Toby Furnivall, CCO of Leasing and Lending, Triple Point
SMEs are at the heart of the UK economy, accounting for three fifths of employment and around half of total turnover in the private sector. Despite their vital importance to the country, many SMEs have been struggling to receive financing from mainstream lenders since the financial crisis in 2007-08. The fallout from the Covid-19 pandemic has further limited support from bank lenders to furnish SMEs with the critical funding needed.
Many of these growing and newly established businesses rely on sophisticated backing between £1m and £10m to fund growth, stock or changes in management structure, but are often faced with limited options. As a result, alternative finance providers are increasingly called upon to support businesses with a number of lending strategies, such as asset-based finance, peer-to-peer lending, or direct lending and leasing.
Formerly a space largely occupied by banks, these alternative lending providers are increasingly critical in helping new businesses and established SMEs secure the financing they need to help underpin both their own and the country’s economic growth.
Non-bank lenders are filling the gap
The past 18 months have been challenging for businesses. Uncertainty about the severity and longevity of the Omicron variant and the winter ahead means that these challenges are far from over. In addition, supply chain issues and personnel shortages are having a significant impact at a time when businesses would have hoped to be able to focus on recovery.
On top of this, funding has been difficult to obtain since banks have been overstretched due to their support for existing borrowers and for putting a liquidity premium on rates, penalising those that require funding. As a result of this, management teams have faced limited opportunities to access swift, responsive, and tailored financing solutions for their needs.
With bank lending criteria remaining tight, non-bank lenders are increasingly stepping in. The sector is now estimated to provide 30% of all SME financing according to a recent report by UK Finance, illustrating the vital role alternative lenders play. Yet non-bank lenders have faced their own challenges. For example, non-banks do not have access to Bank of England liquidity schemes, and many have not been able to participate in government lending scheme.
Despite these challenges, lenders have worked hard to accommodate clients, whether through rapidly adjusting their business models to cope with increased demand for lending or allowing for payment deferrals, as well as refinancing debt and obtaining additional lending from wholesale banks and the capital markets where possible.
Leasing and lending can relieve funding pressure
Among the various financing mechanisms, direct lending and leasing have proved to be among the most successful. Direct lending, often via private debt or credit funds, provides fast and tailored access to funding for SMEs and helps support them across all of their financing needs, including acquisitions, shareholder realignments, MBOs, capex programmes, roll-out strategies and re-financings.
Direct lending can take a number of forms, including an amortising loan which is repaid periodically, or a fixed term interest only loan, which is repaid after an agreed timescale. Some SMEs might require a revolving credit facility, allowing for even more flexibility in reacting to the ever-changing needs of a business.

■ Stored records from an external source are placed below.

(** * Metrics analysis and report generation of the COBOL-check CI scripts

    A shallow embedding of [.github/scripts/analyze_metrics.py] and
    [.github/scripts/generate_report.py].

    Python integers are [Z].  Python floats are IEEE-754 binary64 values,
    represented by [spec_float] and computed with the operations of the
    standard library's [SpecFloat] at precision 53 and maximal exponent
    1024, so every operation is rounded to nearest, ties to even, exactly
    as the interpreter does it.  Exceptions are the [Raise] results of a
    small error monad. *)

From Stdlib Require Import ZArith QArith Qround Qabs List String Ascii Bool Lia.
From Stdlib Require Import SpecFloat DecimalString DecimalPos Permutation.
From Stdlib Require DecimalFacts.
Import ListNotations.
Open Scope Z_scope.

(** ** Python primitives used by the two scripts *)

Module Py.

Inductive exn : Type :=
  | ZeroDivisionError
  | OverflowError
  | ValueError
  | KeyError
  | IndexError
  | TypeError
  | OSError
  | UnicodeDecodeError.

Inductive res (A : Type) : Type :=
  | Ok (a : A)
  | Raise (e : exn).
Arguments Ok {A} a.
Arguments Raise {A} e.

Definition bind {A B : Type} (r : res A) (k : A -> res B) : res B :=
  match r with
  | Ok a => k a
  | Raise e => Raise e
  end.

Notation "x <- c ;; k" := (bind c (fun x => k))
  (at level 61, c at next level, right associativity).

Definition prec : Z := 53.
Definition emax : Z := 1024.

Definition float : Type := spec_float.

Definition fadd : float -> float -> float := SFadd prec emax.
Definition fsub : float -> float -> float := SFsub prec emax.
Definition fmul : float -> float -> float := SFmul prec emax.

(** [float(n)] for an integer [n] (PyLong_AsDouble): the nearest double,
    OverflowError when that is beyond the finite range. *)
Definition float_of_int (n : Z) : res float :=
  match binary_normalize prec emax n 0 false with
  | S754_infinity _ => Raise OverflowError
  | f => Ok f
  end.

(** [a / b] on two integers (long_true_divide): the exact quotient rounded
    once to the nearest double. *)
Definition int_truediv (a b : Z) : res float :=
  if b =? 0 then Raise ZeroDivisionError
  else
    match a with
    | Z0 => Ok (S754_zero (b <? 0))
    | _ =>
      match SFdiv prec emax
              (S754_finite (a <? 0) (Z.to_pos (Z.abs a)) 0)
              (S754_finite (b <? 0) (Z.to_pos (Z.abs b)) 0) with
      | S754_infinity _ => Raise OverflowError
      | f => Ok f
      end
    end.
(** * inven-bill-suite: numbering, stock ledger, document totals, customer rollup

    A shallow embedding of the parts of the application that carry
    invariants: the PL/pgSQL sequence generators and the customer-totals
    trigger of the migrations, and the client hooks and forms that write
    documents and stock movements through the hosted database client. *)

From Stdlib Require Import ZArith Ascii String Floats.
From stdpp Require Import base option list strings pretty gmap sorting.

Local Open Scope Z_scope.

(** ** Errors and results *)

(** What a database statement or a client call can fail with.  The SQL
    ones are named after their SQLSTATE condition. *)
Inductive error :=
  | ambiguous_column (name : string)      (* 42702, raised by PL/pgSQL *)
  | numeric_value_out_of_range            (* 22003 *)
  | invalid_text_representation           (* 22P02 *)
  | unique_violation                      (* 23505 *)
  | foreign_key_violation                 (* 23503 *)
  | no_rows_returned                      (* PGRST116, from [.single()] *)
  | request_failed.                       (* transport, session or policy *)

Inductive result (A : Type) :=
  | Ok (a : A)
  | Err (e : error).
Arguments Ok {A} a.
Arguments Err {A} e.

(** [result] is the error monad; [x ← r; k] is stdpp's bind notation. *)
#[global] Instance result_ret : MRet result := fun _ a => Ok a.
#[global] Instance result_bind : MBind result := fun _ _ k r =>
  match r with
  | Ok a => k a
  | Err e => Err e
  end.

(** ** SQL text and integer primitives *)

Module Sql.

(** [TEXT] values are strings; a nullable expression is an [option]. *)
Abbreviation text := string.

Definition int4_max : Z := 2147483647.
Definition int4_min : Z := -2147483648.

Definition in_int4 (z : Z) : bool := (int4_min <=? z) && (z <=? int4_max).

(** [a + b] on [INTEGER] operands: out of range is an error, not a wrap. *)
Definition int4_add (a b : Z) : result Z :=
  if in_int4 (a + b) then Ok (a + b) else Err numeric_value_out_of_range.

(** The bracket expression [[0-9]] (and [\d] on ASCII text). *)
Definition is_digit (c : ascii) : bool :=
  match Ascii.is_nat c with Some _ => true | None => false end.

Definition digit_value (c : ascii) : Z :=
  match Ascii.is_nat c with Some d => Z.of_nat d | None => 0 end.

Fixpoint all_digits (s : text) : bool :=
  match s with
  | EmptyString => true
  | String c s' => is_digit c && all_digits s'
  end.

(** [[0-9]+] anchored at both ends. *)
Definition digits1 (s : text) : bool :=
  match s with
  | EmptyString => false
  | String _ _ => all_digits s
  end.

Fixpoint strip_prefix (p s : text) : option text :=
  match p, s with
  | EmptyString, _ => Some s
  | String a p', String b s' =>
      if bool_decide (a = b) then strip_prefix p' s' else None
  | String _ _, EmptyString => None
  end.

(** [s ~ '^<prefix>[0-9]+$']: the whole string is the prefix followed by
    one or more digits. *)
Definition matches_numbered (prefix s : text) : bool :=
  match strip_prefix prefix s with
  | Some rest => digits1 rest
  | None => false
  end.

(** [SUBSTRING(s FROM n)]: the characters from position [n], counted
    from 1. *)
Fixpoint drop (n : nat) (s : text) : text :=
  match n, s with
  | O, _ => s
  | S n', String _ s' => drop n' s'
  | S _, EmptyString => EmptyString
  end.

Definition substring_from (s : text) (n : nat) : text := drop (n - 1) s.

Fixpoint take_digits (s : text) : text :=
  match s with
  | EmptyString => EmptyString
  | String c s' => if is_digit c then String c (take_digits s') else EmptyString
  end.

(** [SUBSTRING(s FROM '<prefix>(\d+)')]: the first place where the
    prefix is followed by a digit, and there the longest run of digits
    (the parenthesised part); NULL when there is no such place. *)
Fixpoint substring_capture (prefix s : text) : option text :=
  let here :=
    match strip_prefix prefix s with
    | Some rest =>
        match take_digits rest with
        | EmptyString => None
        | ds => Some ds
        end
    | None => None
    end in
  match here, s with
  | Some ds, _ => Some ds
  | None, String _ s' => substring_capture prefix s'
  | None, EmptyString => None
  end.

Fixpoint digits_value (acc : Z) (s : text) : Z :=
  match s with
  | EmptyString => acc
  | String c s' => digits_value (10 * acc + digit_value c) s'
  end.

(** [CAST(s AS INTEGER)] on an unsigned digit string (the only shape the
    generators' WHERE clause lets through); anything else is refused. *)
Definition cast_integer (s : text) : result Z :=
  if digits1 s then
    let v := digits_value 0 s in
    if in_int4 v then Ok v else Err numeric_value_out_of_range
  else Err invalid_text_representation.

(** [n::TEXT]. *)
Definition integer_text (n : Z) : text := pretty n.

Fixpoint take (n : nat) (s : text) : text :=
  match n, s with
  | O, _ => EmptyString
  | S n', String c s' => String c (take n' s')
  | S _, EmptyString => EmptyString
  end.

Fixpoint replicate (n : nat) (c : ascii) : text :=
  match n with
  | O => EmptyString
  | S n' => String c (replicate n' c)
  end.

(** [LPAD(s, len, fill)] with a one-character fill: pads on the left up
    to [len] characters; a string already longer than [len] is cut to
    its first [len] characters. *)
Definition lpad (s : text) (len : nat) (fill : ascii) : text :=
  if (len <=? String.length s)%nat then take len s
  else (replicate (len - String.length s) fill +:+ s).

(** [MAX] over a column of integers: NULL on no rows. *)
Definition max_agg (l : list Z) : option Z :=
  foldr (fun x acc => Some (from_option (Z.max x) x acc)) None l.

Definition coalesce {A} (o : option A) (d : A) : A := from_option id d o.

Fixpoint mapM {A B} (f : A -> result B) (l : list A) : result (list B) :=
  match l with
  | [] => Ok []
  | x :: l' => y ← f x; ys ← mapM f l'; Ok (y :: ys)
  end.

End Sql.

(** ** Sequence generator (PL/pgSQL functions of the migrations) *)

Module SequenceGenerator.
Import Sql.

(** The setting [plpgsql.variable_conflict]: what PL/pgSQL does with a
    name inside an SQL statement that is both a declared variable of
    the function and a column of a table in the statement.  The
    server's default, and the one in force for these functions (none
    carries a [#variable_conflict] directive), is [conflict_error]. *)
Inductive variable_conflict :=
  | conflict_error
  | use_variable
  | use_column.

Inductive binding :=
  | to_column
  | to_variable.

Definition resolve (vc : variable_conflict) (variables columns : list string)
    (name : string) : result binding :=
  if bool_decide (name ∈ variables) then
    if bool_decide (name ∈ columns) then
      match vc with
      | conflict_error => Err (ambiguous_column name)
      | use_variable => Ok to_variable
      | use_column => Ok to_column
      end
    else Ok to_variable
  else Ok to_column.

(** What an unqualified reference yields on a row: the row's column, or
    the variable, which is still NULL when the SELECT runs. *)
Definition reference (b : binding) (row : text) : option text :=
  match b with
  | to_column => Some row
  | to_variable => None
  end.

(** The rows that pass [WHERE ref ~ pattern] (a NULL operand gives NULL,
    which does not pass). *)
Definition where_matches (pattern : text -> bool) (refs : list (option text))
    : list text :=
  omap (fun v => s ← v; if pattern s then Some s else None) refs.

(** [SELECT COALESCE(MAX(CAST(<extract> AS INTEGER)), 0) + 1
     FROM <table> WHERE <ref> ~ <pattern>]. *)
Definition select_next_number (pattern : text -> bool)
    (extract : text -> option text) (refs : list (option text)) : result Z :=
  nums ← mapM (fun s =>
                 match extract s with
                 | Some d => n ← cast_integer d; Ok (Some n)
                 | None => Ok None
                 end) (where_matches pattern refs);
  int4_add (coalesce (max_agg (omap id nums)) 0) 1.

Definition invoices_columns : list string :=
  ["id"; "invoice_number"; "customer_id"; "customer_name"; "customer_email";
   "customer_address"; "issue_date"; "due_date"; "subtotal"; "tax_rate";
   "tax_amount"; "discount_amount"; "total_amount"; "paid_amount"; "status";
   "notes"; "terms"; "created_by"; "created_at"; "updated_at"].

Definition sales_orders_columns : list string :=
  ["id"; "order_number"; "customer_id"; "customer_name"; "order_date";
   "expected_delivery_date"; "subtotal"; "tax_amount"; "total_amount";
   "status"; "shipping_address"; "notes"; "created_by"; "created_at";
   "updated_at"].

Definition payments_columns : list string :=
  ["id"; "payment_number"; "invoice_id"; "customer_id"; "amount";
   "payment_method"; "payment_date"; "status"; "transaction_id"; "notes";
   "created_by"; "created_at"; "updated_at"].

(** [generate_invoice_number()]; [invoices] is the [invoice_number]
    column of [public.invoices].  The function declares a variable
    [invoice_number] and its SELECT names [invoice_number] unqualified. *)
Definition generate_invoice_number (vc : variable_conflict)
    (invoices : list text) : result text :=
  b ← resolve vc ["next_number"; "invoice_number"] invoices_columns
        "invoice_number";
  next_number ← select_next_number (matches_numbered "INV-")
                  (fun s => Some (substring_from s 5))
                  (reference b <$> invoices);
  Ok ("INV-" +:+ lpad (integer_text next_number) 3 "0").

(** [generate_order_number()], over [sales_orders.order_number]. *)
Definition generate_order_number (vc : variable_conflict)
    (sales_orders : list text) : result text :=
  b ← resolve vc ["next_number"; "order_number"] sales_orders_columns
        "order_number";
  next_number ← select_next_number (matches_numbered "ORD-")
                  (fun s => Some (substring_from s 5))
                  (reference b <$> sales_orders);
  Ok ("ORD-" +:+ lpad (integer_text next_number) 3 "0").

(** [generate_payment_number()], over [payments.payment_number]. *)
Definition generate_payment_number (vc : variable_conflict)
    (payments : list text) : result text :=
  b ← resolve vc ["next_number"; "payment_number"] payments_columns
        "payment_number";
  next_number ← select_next_number (matches_numbered "PAY-")
                  (fun s => Some (substring_from s 5))
                  (reference b <$> payments);
  Ok ("PAY-" +:+ lpad (integer_text next_number) 3 "0").

(** [generate_po_number()] as the last migration leaves it: the variable
    is [v_po_number] and the column is written [po.po_number], so no
    name is in conflict. *)
Definition generate_po_number (purchase_orders : list text) : result text :=
  next_number ← select_next_number (matches_numbered "PO-")
                  (substring_capture "PO-")
                  (Some <$> purchase_orders);
  Ok ("PO-" +:+ lpad (integer_text next_number) 6 "0").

A further option for SMEs is the leasing of business-critical assets, such as machinery or vehicles. This can provide businesses with quick access to vital tools and infrastructure, ensuring that their operations can continue to run smoothly, even in times when cashflow is limited.
Triple Point has played a role in providing support, with our Leasing and Lending Team providing over £250m of financing to UK-based organisations since the start of the pandemic, helping flourishing businesses and able management teams accelerate their growth.
Leasing and lending strategies can be instrumental in relieving financial pressures across both the public and private sectors. Further, products based on lending and leasing strategies can bring benefits to investors, offering attractive yields that are uncorrelated to traditional asset classes and unaffected by market volatility.
With new businesses and established SMEs bearing much of the economic brunt of the past 2 years there is now a growing recognition that the financial services sector and the alternative financing arena can and should do more to protect SMEs and help them thrive. The UK is home to some of the most innovative and impressive businesses, and the non-bank lending sector has an important role to play in enabling them to flourish.